(Stored data)

####################

(* ===== verification/Webrtc.v ===== *)
(** * Establishing connections ([pkg/transport/pion.go], [pkg/netcheck])

    [Dial], [Accept] and the STUN probe as programs over the WebRTC library
    and the signaling exchange: what they ask for, in which order, and what
    they give back on every path.  The library answers as it likes. *)

From S2P Require Import Prelude Bytes Settings Transport Account Prog.
Open Scope Z_scope.

(** ** Operations *)

(** [D] is the library's session description. *)
Inductive rtc_op (D : Type) :=
  | ONewPeerConnection (servers : list ICEServer)
  | OCreateDataChannel (label : bytes)
  | OOnDataChannel
  | OCreateOffer
  | OCreateAnswer
  | OSetLocalDescription (d : D)
  | OSetRemoteDescription (d : D)
  | OGatheringComplete
  | OLocalDescription
  | OSendSDP (peerID sdp : bytes)
  | ORecvSDP (peerID : bytes)
  | OAwaitChannel
  | OWaitOpen
  | OCandidates
  | OClosePC.
Arguments ONewPeerConnection {D}. Arguments OCreateDataChannel {D}. Arguments OOnDataChannel {D}.
Arguments OCreateOffer {D}. Arguments OCreateAnswer {D}. Arguments OSetLocalDescription {D}.
Arguments OSetRemoteDescription {D}. Arguments OGatheringComplete {D}. Arguments OLocalDescription {D}.
Arguments OSendSDP {D}. Arguments ORecvSDP {D}. Arguments OAwaitChannel {D}. Arguments OWaitOpen {D}.
Arguments OCandidates {D}. Arguments OClosePC {D}.

(** [OAwaitChannel]: whether the data channel came before [connectTimeout].
    [OCandidates]: what [OnICECandidate] was called with before the end of
    gathering or the timeout. *)
Definition rtc_res {D : Type} (o : rtc_op D) : Type :=
  match o with
  | ONewPeerConnection _ | OCreateDataChannel _ | OSetLocalDescription _ | OSetRemoteDescription _
  | OSendSDP _ _ | OWaitOpen => result unit
  | OCreateOffer | OCreateAnswer => result D
  | OLocalDescription => D
  | ORecvSDP _ => result bytes
  | OAwaitChannel => bool
  | OCandidates => list candidate
  | OOnDataChannel | OGatheringComplete | OClosePC => unit
  end.

(** ** The code *)

Section rtc.
Context {D : Type}.
(** The JSON of a session description, which the library defines; the error of
    [json.Marshal] is dropped. *)
Context (marshalSDP : D → bytes) (unmarshalSDP : bytes → result D).

Abbreviation prog := (Prog.prog (@rtc_res D)).
Abbreviation call := (perform (@rtc_res D)).

(** [pc.Close] and [return err]. *)
Definition close_with {A} (e : error) : prog (result A) := let^ _ := call OClosePC in Ret (Err e).

(** One step of a function that closes the connection when the step fails. *)
Definition or_close {A B} (m : prog (result A)) (k : A → prog (result B)) : prog (result B) :=
  let^ r := m in match r with Ok a => k a | Err e => close_with e end.

(** [setLocalAndGather]. *)
Definition setLocalAndGather (d : D) : prog (result unit) :=
  let^ r := call (OSetLocalDescription d) in
  match r with
  | Err e => Ret (Err e)
  | Ok _ => let^ _ := call OGatheringComplete in Ret (Ok tt)
  end.

Section transport.
Context (servers : list ICEServer).

(** [pionTransport.Dial]. *)
Definition Dial (peerID : bytes) : prog (result unit) :=
  let^ pc := call (ONewPeerConnection (toICEServers servers)) in
  match pc with
  | Err e => Ret (Err e)
  | Ok _ =>
    or_close (call (OCreateDataChannel (bs "stunner"))) (λ _,
    or_close (call OCreateOffer) (λ offer,
    or_close (setLocalAndGather offer) (λ _,
    let^ local := call OLocalDescription in
    or_close (call (OSendSDP peerID (marshalSDP local))) (λ _,
    or_close (call (ORecvSDP peerID)) (λ answerRaw,
    or_close (Ret (unmarshalSDP answerRaw)) (λ answer,
    or_close (call (OSetRemoteDescription answer)) (λ _,
    or_close (call OWaitOpen) (λ _, Ret (Ok tt)))))))))
  end.

(** [pionTransport.Accept]. *)
Definition Accept : prog (result unit) :=
  let^ pc := call (ONewPeerConnection (toICEServers servers)) in
  match pc with
  | Err e => Ret (Err e)
  | Ok _ =>
    let^ _ := call OOnDataChannel in
    or_close (call (ORecvSDP [])) (λ offerRaw,
    or_close (Ret (unmarshalSDP offerRaw)) (λ offer,
    or_close (call (OSetRemoteDescription offer)) (λ _,
    or_close (call OCreateAnswer) (λ answer,
    or_close (setLocalAndGather answer) (λ _,
    let^ local := call OLocalDescription in
    or_close (call (OSendSDP [] (marshalSDP local))) (λ _,
    let^ came := call OAwaitChannel in
    if (came : bool) then or_close (call OWaitOpen) (λ _, Ret (Ok tt))
    else close_with (bs "transport: timed out waiting for data channel")))))))
  end.
End transport.

(** [netcheck.STUN]: the connection is closed on every path by a [defer]. *)
Definition probe (servers : list ICEServer) : prog (result Result) :=
  let^ pc := call (ONewPeerConnection (toICEServers servers)) in
  match pc with
  | Err e => Ret (Err e)
  | Ok _ =>
    let^ r :=
      let^ dc := call (OCreateDataChannel (bs "probe")) in
      match dc with
      | Err e => Ret (Err e)
      | Ok _ =>
        let^ offer := call OCreateOffer in
        match offer with
        | Err e => Ret (Err e)
        | Ok offer =>
          let^ s := call (OSetLocalDescription offer) in
          match s with
          | Err e => Ret (Err e)
          | Ok _ => let^ cands := call OCandidates in Ret (STUN (Ok cands))
          end
        end
      end in
    let^ _ := call OClosePC in Ret r
  end.

(** ** What was done *)

Definition step_done : Type := { o : rtc_op D & rtc_res o }.

Definition note_all (o : rtc_op D) (a : rtc_res o) (tr : list step_done) : list step_done := tr ++ [existT o a].

Abbreviation runs := (all_runs note_all).

(** The connections made and closed. *)
Definition is_made (x : step_done) : bool :=
  (match projT1 x as o return rtc_res o → bool with
   | ONewPeerConnection _ => λ r, is_ok r
   | _ => λ _, false
   end) (projT2 x).
Definition is_close (x : step_done) : bool := match projT1 x with OClosePC => true | _ => false end.
Definition made (tr : list step_done) : nat := length (List.filter is_made tr).
Definition closes (tr : list step_done) : nat := length (List.filter is_close tr).

Definition sdps (tr : list step_done) : list (bytes * bytes) :=
  omap (λ x, match projT1 x with OSendSDP p s => Some (p, s) | _ => None end) tr.

(** What an attempt leaves behind: a connection that is open if and only if it
    succeeded, which it closes last of all otherwise; and at most one
    description sent, to the given peer. *)
Definition settled {A} (to : bytes) (tr : list step_done) (r : result A) : Prop :=
  match r with
  | Ok _ => made tr = 1%nat ∧ closes tr = 0%nat ∧ ∃ s, sdps tr = [(to, s)]
  | Err _ =>
    closes tr = made tr ∧ (made tr ≤ 1)%nat ∧ (length (sdps tr) ≤ 1)%nat ∧ (∀ x, x ∈ sdps tr → x.1 = to) ∧
    (made tr = 1%nat → last tr = Some (existT OClosePC tt))
  end.

(** The one way to succeed, on each side. *)
Definition done_ok (o : rtc_op D) (a : rtc_res o) : step_done := existT o a.

Definition dialled (servers : list ICEServer) (peerID : bytes) (offer local answer : D) (raw : bytes) : list step_done :=
  [done_ok (ONewPeerConnection (toICEServers servers)) (Ok tt); done_ok (OCreateDataChannel (bs "stunner")) (Ok tt);
   done_ok OCreateOffer (Ok offer); done_ok (OSetLocalDescription offer) (Ok tt); done_ok OGatheringComplete tt;
   done_ok OLocalDescription local; done_ok (OSendSDP peerID (marshalSDP local)) (Ok tt);
   done_ok (ORecvSDP peerID) (Ok raw); done_ok (OSetRemoteDescription answer) (Ok tt); done_ok OWaitOpen (Ok tt)].

Definition accepted (servers : list ICEServer) (raw : bytes) (offer answer local : D) : list step_done :=
  [done_ok (ONewPeerConnection (toICEServers servers)) (Ok tt); done_ok OOnDataChannel tt;
   done_ok (ORecvSDP []) (Ok raw); done_ok (OSetRemoteDescription offer) (Ok tt); done_ok OCreateAnswer (Ok answer);
   done_ok (OSetLocalDescription answer) (Ok tt); done_ok OGatheringComplete tt; done_ok OLocalDescription local;
   done_ok (OSendSDP [] (marshalSDP local)) (Ok tt); done_ok OAwaitChannel true; done_ok OWaitOpen (Ok tt)].
End rtc.

(** Every answer of a program, one operation after the other. *)
Ltac all_answers tac :=
  cbn [all_runs bindG perform rtc_res];
  first
    [ match goal with |- ∀ _ : result _, _ => intros [?|?]; all_answers tac end
    | match goal with |- ∀ _ : bool, _ => intros [|]; all_answers tac end
    | match goal with |- ∀ _, _ => intros ?; all_answers tac end
    | match goal with |- context [match ?u ?raw with Ok _ => _ | Err _ => _ end] =>
        destruct (u raw) eqn:?; all_answers tac end
    | tac ].

(** The end of a path: everything is known, but for unit answers. *)
Ltac settle :=
  repeat match goal with a : unit |- _ => destruct a end;
  unfold note_all; cbn [app]; split; [|first [discriminate|intros _; by eauto 10]];
  unfold settled, made, closes, sdps; cbn [List.filter is_made is_close omap list_omap length last is_ok projT1 projT2];
  split_and?; try done; try lia; try (by eexists);
  try (by intros x [->|[]%not_elem_of_nil]%elem_of_cons);
  try (by intros x []%not_elem_of_nil).

Section properties.
Context {D : Type} (marshalSDP : D → bytes) (unmarshalSDP : bytes → result D).
Abbreviation runs := (all_runs note_all).

(** C33: [Dial] leaves nothing behind.  Whatever the WebRTC library and the
    signaling answer, a [Dial] that fails has closed the connection it made,
    once and as its last act; one that succeeds has not closed it, and has
    done exactly this, in this order: offered, gathered all candidates, sent
    the description to the peer it was asked to dial and to no other, applied
    that peer's answer, and seen the channel open. *)
Theorem dial_settles servers peerID :
  runs (Dial marshalSDP unmarshalSDP servers peerID)
    (λ tr r, settled peerID tr r ∧
       (r = Ok tt → ∃ offer local answer raw, unmarshalSDP raw = Ok answer ∧
                    tr = dialled marshalSDP servers peerID offer local answer raw)) [].
Proof.
  unfold Dial, or_close, setLocalAndGather, close_with. all_answers settle.
Qed.

(** [Accept] leaves nothing behind either, and succeeds in one way: it
    took an offer, applied it, sent the description of its answer - gathered
    completely - to whom the offer came from, and saw the peer's channel come
    and open in time. *)
Theorem accept_settles servers :
  runs (Accept marshalSDP unmarshalSDP servers)
    (λ tr r, settled [] tr r ∧
       (r = Ok tt → ∃ raw offer answer local, unmarshalSDP raw = Ok offer ∧
                    tr = accepted marshalSDP servers raw offer answer local)) [].
Proof. unfold Accept, or_close, setLocalAndGather, close_with. all_answers settle. Qed.

(** The STUN probe sends nothing to anybody, closes the connection it
    made on every path, and reports what the candidates it saw say. *)
Theorem probe_settles servers :
  runs (probe (D := D) servers)
    (λ tr r, closes tr = made tr ∧ sdps tr = [] ∧
       (∀ res, r = Ok res → ∃ cands, existT OCandidates cands ∈ tr ∧ STUN (Ok cands) = Ok res)) [].
Proof.
  unfold probe. all_answers ltac:(unfold note_all; cbn [app]; split_and!;
    [done|done|first [discriminate|intros res Hr; eexists; split; [|exact Hr]; set_solver]]).
Qed.
End properties.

####################

→ **Assignment**
Copy, without any change, the lines from the one that contains "[done|done|first [discriminate|intros res" to the final line of the entries above.

→ **Answer space**
    [done|done|first [discriminate|intros res Hr; eexists; split; [|exact Hr]; set_solver]]).
Qed.
End properties.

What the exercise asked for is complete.